Representation Learning and Parallelization for Machine Learning Applications with Graph, Tabular, and Time-Series Data
Time: Mon 2024-10-21 09.00
Location: Sal C, Electrum, Kistagången 16
Video link: https://kth-se.zoom.us/s/63322131109
Language: English
Subject area: Computer Science
Doctoral student: Tianze Wang , Programvaruteknik och datorsystem, SCS
Opponent: Associate Professor Farzaneh Etminani, Halmstad University, Sweden
Supervisor: Professor Vladimir Vlassov, Programvaruteknik och datorsystem, SCS; Amir H. Payberah, Programvaruteknik och datorsystem, SCS; Jim Dowling, Hopsworks AB
Abstract
Machine Learning (ML) models have achieved significant success in representation learning across domains like vision, language, graphs, and tabular data. Constructing effective ML models hinges on several critical considerations: (1) data representation: how to represent the input data in a meaningful and effective way; (2) learning objectives: how to define desired prediction target in a specific downstream task; (3) model architecture: which representation learning model architecture, i.e., the type of neural network, is the most appropriate for the given downstream task; (4) training strategy: how to effectively train the selected ML model for better feature extraction and representation quality.

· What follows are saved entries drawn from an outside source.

(* ===== verification/WasmStrings.v ===== *)
(** * Strings between JavaScript and the WebAssembly module

    [Allocator] is what [malloc] and [realloc] of the module promise: blocks of
    bytes that do not overlap, and that nobody else changes.  Against it,
    [passStringToWasm0] puts the UTF-8 encoding of a string into a block of its
    own, whether the text encoder can write in place or not. *)
From S2P Require Import Prelude JsValue Async Utf8 WasmGlue.

Open Scope Z_scope.

(** The memory is the same, or it has grown and has a new buffer. *)
Definition grown {I} (w w' : Wasm I) : Prop :=
  table w' = table w ∧ instance_id w' = instance_id w ∧
  (buffer w' = buffer w ∧ length (memory w') = length (memory w) ∨ (buffer w < buffer w')%nat).

Class Allocator {WM : WasmModule} := {
  heap_ok : Wasm Inner → Prop;
  (** the block of the given positive size at an address is in use *)
  owned : Wasm Inner → Z → Z → Prop;
  (** out of memory *)
  trap : ext → Prop;
  owned_bounds w p n :
    heap_ok w → owned w p n → 0 <= p ∧ 0 < n ∧ p + n <= Z.of_nat (length (memory w)) <= 2 ^ 32;
  owned_disjoint w p n q m :
    heap_ok w → owned w p n → owned w q m → (p = q ∧ n = m) ∨ p + n <= q ∨ q + m <= p;
  owned_write w p n a bs :
    heap_ok w → owned w p n → p <= a → a + Z.of_nat (length bs) <= p + n →
    heap_ok (write_bytes a bs w) ∧ ∀ q m, owned (write_bytes a bs w) q m ↔ owned w q m;
  malloc_spec w n w' r :
    heap_ok w → 0 <= n → export_malloc n 1 w = (w', r) →
    match r with
    | inl e => trap e
    | inr p => heap_ok w' ∧ grown w w' ∧
        (0 < n → owned w' (uint32 p) n ∧ ¬ owned w (uint32 p) n) ∧
        ∀ q m, owned w q m → owned w' q m ∧ block w' q m = block w q m
    end;
  realloc_spec w p old new w' r :
    heap_ok w → owned w p old → 0 < new → export_realloc p old new 1 w = (w', r) →
    match r with
    | inl e => trap e
    | inr p' => heap_ok w' ∧ grown w w' ∧ owned w' (uint32 p') new ∧
        block w' (uint32 p') (Z.min old new) = block w p (Z.min old new) ∧
        ∀ q m, owned w q m → (q, m) ≠ (p, old) →
          (q, m) ≠ (uint32 p', new) ∧ owned w' q m ∧ block w' q m = block w q m
    end;
}.

(** ** Reading what was written *)

Section Blocks.
Context {I : Type}.
Implicit Types (w : Wasm I).

Lemma block_length w a n :
  0 <= a → 0 <= n → a + n <= Z.of_nat (length (memory w)) → length (block w a n) = Z.to_nat n.
Proof. intros. unfold block. rewrite length_take, length_drop. lia. Qed.

Lemma lookup_block w a n i :
  (i < Z.to_nat n)%nat → block w a n !! i = memory w !! (Z.to_nat a + i)%nat.
Proof. intros. unfold block. rewrite lookup_take_lt by done. by rewrite lookup_drop. Qed.

Lemma block_write_in w a bs n :
  0 <= a → n = Z.of_nat (length bs) → a + n <= Z.of_nat (length (memory w)) →
  block (write_bytes a bs w) a n = bs.
Proof.
  intros Ha -> Hn. apply list_eq. intros i. destruct (decide (i < length bs)%nat) as [Hi|Hi].
  - rewrite lookup_block by lia. unfold write_bytes. simpl.
    rewrite list_lookup_inserts by lia. f_equal. lia.
  - rewrite !lookup_ge_None_2; [done|lia|]. rewrite block_length by (simpl; rewrite ?length_inserts; lia). lia.
Qed.

Lemma block_write_out w a bs q m :
  0 <= a → 0 <= q → a + Z.of_nat (length bs) <= q ∨ q + m <= a →
  block (write_bytes a bs w) q m = block w q m.
Proof.
  intros Ha Hq Hd. apply list_eq. intros i. destruct (decide (i < Z.to_nat m)%nat) as [Hi|Hi].
  - rewrite !lookup_block by done. unfold write_bytes. simpl. destruct Hd.
    + rewrite list_lookup_inserts_ge by lia. done.
    + rewrite list_lookup_inserts_lt by lia. done.
  - unfold block. by rewrite !lookup_take_ge by lia.
Qed.

Lemma block_app w a n m :
  0 <= a → 0 <= n → 0 <= m → block w a (n + m) = block w a n ++ block w (a + n) m.
Proof.
  intros. unfold block. rewrite !Z2Nat.inj_add, <-drop_drop by lia.
  by rewrite take_take_drop.
Qed.

Lemma block_prefix w a n m : 0 <= m <= n → block w a m = take (Z.to_nat m) (block w a n).
Proof. intros. unfold block. rewrite take_take. f_equal. lia. Qed.

Lemma write_bytes_app a bs1 bs2 w :
  0 <= a →
  write_bytes a (bs1 ++ bs2) w = write_bytes (a + Z.of_nat (length bs1)) bs2 (write_bytes a bs1 w).
Proof.
  intros. unfold write_bytes. simpl. rewrite list_inserts_app_l. do 2 f_equal. lia.
Qed.
End Blocks.

Section Strings.
Context {PF : Platform} {WM : WasmModule} {AL : Allocator} {Req : Type} {Reply : Req → Type}.
Local Abbreviation M := (@JS (Glue WM) ext Req Reply).
Local Abbreviation W := (Wasm Inner).
Implicit Types (g : Glue WM) (w : W).

(** A cached view that is not detached is the whole memory. *)
Definition cache_ok g w : Prop :=
  ∀ v, cachedUint8ArrayMemory0 g = Some v →
    (view_buffer v <= buffer w)%nat ∧ (view_buffer v = buffer w → v = whole w).

(** The bindings hold the instance [w]. *)
Definition holds g w : Prop := wasm g = Some w ∧ heap_ok w ∧ cache_ok g w.

(** The block of [n] bytes at [p] is the caller's, and all others are as they
    were in [w0]. *)
Definition mine (w0 w : W) (p n : Z) : Prop :=
  owned w p n ∧
  ∀ q m, owned w0 q m → (q, m) ≠ (p, n) ∧ owned w q m ∧ block w q m = block w0 q m.

Lemma cache_grown g w w' : grown w w' → cache_ok g w → cache_ok (set_wasm (Some w') g) w'.
Proof.
  intros (_ & _ & Hg) Hc v Hv. destruct (Hc v Hv) as [Hle Heq].
  destruct Hg as [[Hb Hl]|Hlt]; (split; [lia|]).
  - intros Hvb. rewrite Heq by congruence. unfold whole. by rewrite Hb, Hl.
  - lia.
Qed.

Lemma holds_write g w p n a bs :
  holds g w → owned w p n → p <= a → a + Z.of_nat (length bs) <= p + n →
  holds (set_wasm (Some (write_bytes a bs w)) g) (write_bytes a bs w) ∧
  whole (write_bytes a bs w) = whole w ∧ owned (write_bytes a bs w) p n.
Proof.
  intros (Hw & Hh & Hc) Ho Ha Hb. destruct (owned_write w p n a bs Hh Ho Ha Hb) as [Hh' Ho'].
  split_and!; [|by unfold whole, write_bytes; simpl; rewrite length_inserts|by apply Ho'].
  split_and!; [done|done|]. apply (cache_grown g w); [|done].
  split_and!; [done|done|left]. simpl. by rewrite length_inserts.
Qed.

Lemma mine_write w0 w p n a bs :
  heap_ok w → mine w0 w p n → p <= a → a + Z.of_nat (length bs) <= p + n →
  mine w0 (write_bytes a bs w) p n.
Proof.
  intros Hh [Ho Hm] Ha Hb. destruct (owned_write w p n a bs Hh Ho Ha Hb) as [Hh' Ho'].
  split; [by apply Ho'|]. intros q m Hq. destruct (Hm q m Hq) as (Hne & Hq' & Hbl).
  split_and!; [done|by apply Ho'|]. rewrite <-Hbl.
  pose proof (owned_bounds w p n Hh Ho). pose proof (owned_bounds w q m Hh Hq').
  apply block_write_out; [lia|lia|].
  destruct (owned_disjoint w p n q m Hh Ho Hq') as [[-> ->]|[?|?]]; [done|left; lia|right; lia].
Qed.

Lemma holds_vector_len g w n : holds g w → holds (set_vector_len n g) w.
Proof. done. Qed.

(** ** The operations *)

Lemma runs_malloc w n (Q : Z → _) (E : ext → Glue WM → Prop) g :
  holds g w → 0 <= n → (∀ e g', trap e → E e g') →
  (∀ p g' w', holds g' w' → (0 < n → mine w w' (uint32 p) n) →
     (∀ q m, owned w q m → owned w' q m ∧ block w' q m = block w q m) → Q p g') →
  runs (__wbindgen_malloc n 1 : M Z) Q E g.
Proof.
  intros (Hw & Hh & Hc) Hn HE HQ. unfold runs, __wbindgen_malloc, on_wasm. rewrite Hw.
  destruct (export_malloc n 1 w) as [w' r] eqn:Hr. pose proof (malloc_spec w n w' r Hh Hn Hr) as Hs.
  destruct r as [e|p]; [by apply HE|]. destruct Hs as (Hh' & Hg & Ho & Hk).
  apply (HQ _ _ w'); [|intros Hpos; destruct (Ho Hpos) as [? Hn']|done].
  - split_and!; [done|done|by eapply cache_grown].
  - split; [done|]. intros q m Hq. split; [|by apply Hk]. intros [= -> ->]. done.
Qed.

Lemma runs_realloc w0 w p old new (Q : Z → _) (E : ext → Glue WM → Prop) g :
  holds g w → mine w0 w p old → 0 < new → (∀ e g', trap e → E e g') →
  (∀ p' g' w', holds g' w' → mine w0 w' (uint32 p') new →
     block w' (uint32 p') (Z.min old new) = block w p (Z.min old new) → Q p' g') →
  runs (__wbindgen_realloc p old new 1 : M Z) Q E g.
Proof.
  intros (Hw & Hh & Hc) [Ho Hm] Hn HE HQ. unfold runs, __wbindgen_realloc, on_wasm. rewrite Hw.
  destruct (export_realloc p old new 1 w) as [w' r] eqn:Hr.
  pose proof (realloc_spec w p old new w' r Hh Ho Hn Hr) as Hs.
  destruct r as [e|p']; [by apply HE|]. destruct Hs as (Hh' & Hg & Ho' & Hb & Hk).
  apply (HQ _ _ w'); [split_and!; [done|done|by eapply cache_grown]| |done].
  split; [done|]. intros q m Hq. destruct (Hm q m Hq) as (Hne & Hq' & Hbl).
  destruct (Hk q m Hq' Hne) as (? & ? & ->). done.
Qed.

This thesis explores representation learning and parallelization in machine learning, addressing how to boost model accuracy and reduce training time. Our research explores several innovative approaches to improve the efficiency and effectiveness of ML applications on graph, tabular, and time-series data, with contributions to areas such as combinatorial optimization, parallel training, and ML methods across these data types. First, we explore representation learning in combinatorial optimization and integrate a constraint-based exact solver with the predictive ML model to enhance problem-solving efficiency. We demonstrate that combining an exact solver with a predictive model that estimates optimal solution costs significantly reduces the search space and accelerates solution times. Second, we employ graph Transformer models to leverage topological and semantic node similarities in the input data, resulting in superior node representations and improved downstream task performance. Third, we empirically study the choice of model architecture for learning from tabular data. We showcase the application of tabular Transformer models to large datasets, revealing their ability to create high predictive power features. Fourth, we utilize Transformer models for detailed user behavior modeling from time-series data, illustrating their effectiveness in capturing fine-grained patterns. Finally, we dive into the training strategy and investigate graph traversal strategies to improve device placement in deep learning model parallelization, showing that optimized traversal order enhances parallel training speed. Collectively, these findings advance the understanding and application of representation learning and parallelization in diverse ML contexts.
This thesis enhances representation learning and parallelization in ML models, addressing key challenges in representation quality. Our methods advance combinatorial optimization, parallel training, and ML on graph, tabular, and time-series data. Additionally, our findings contribute to understanding Transformer models, leading to more accurate predictions and improved performance across various domains.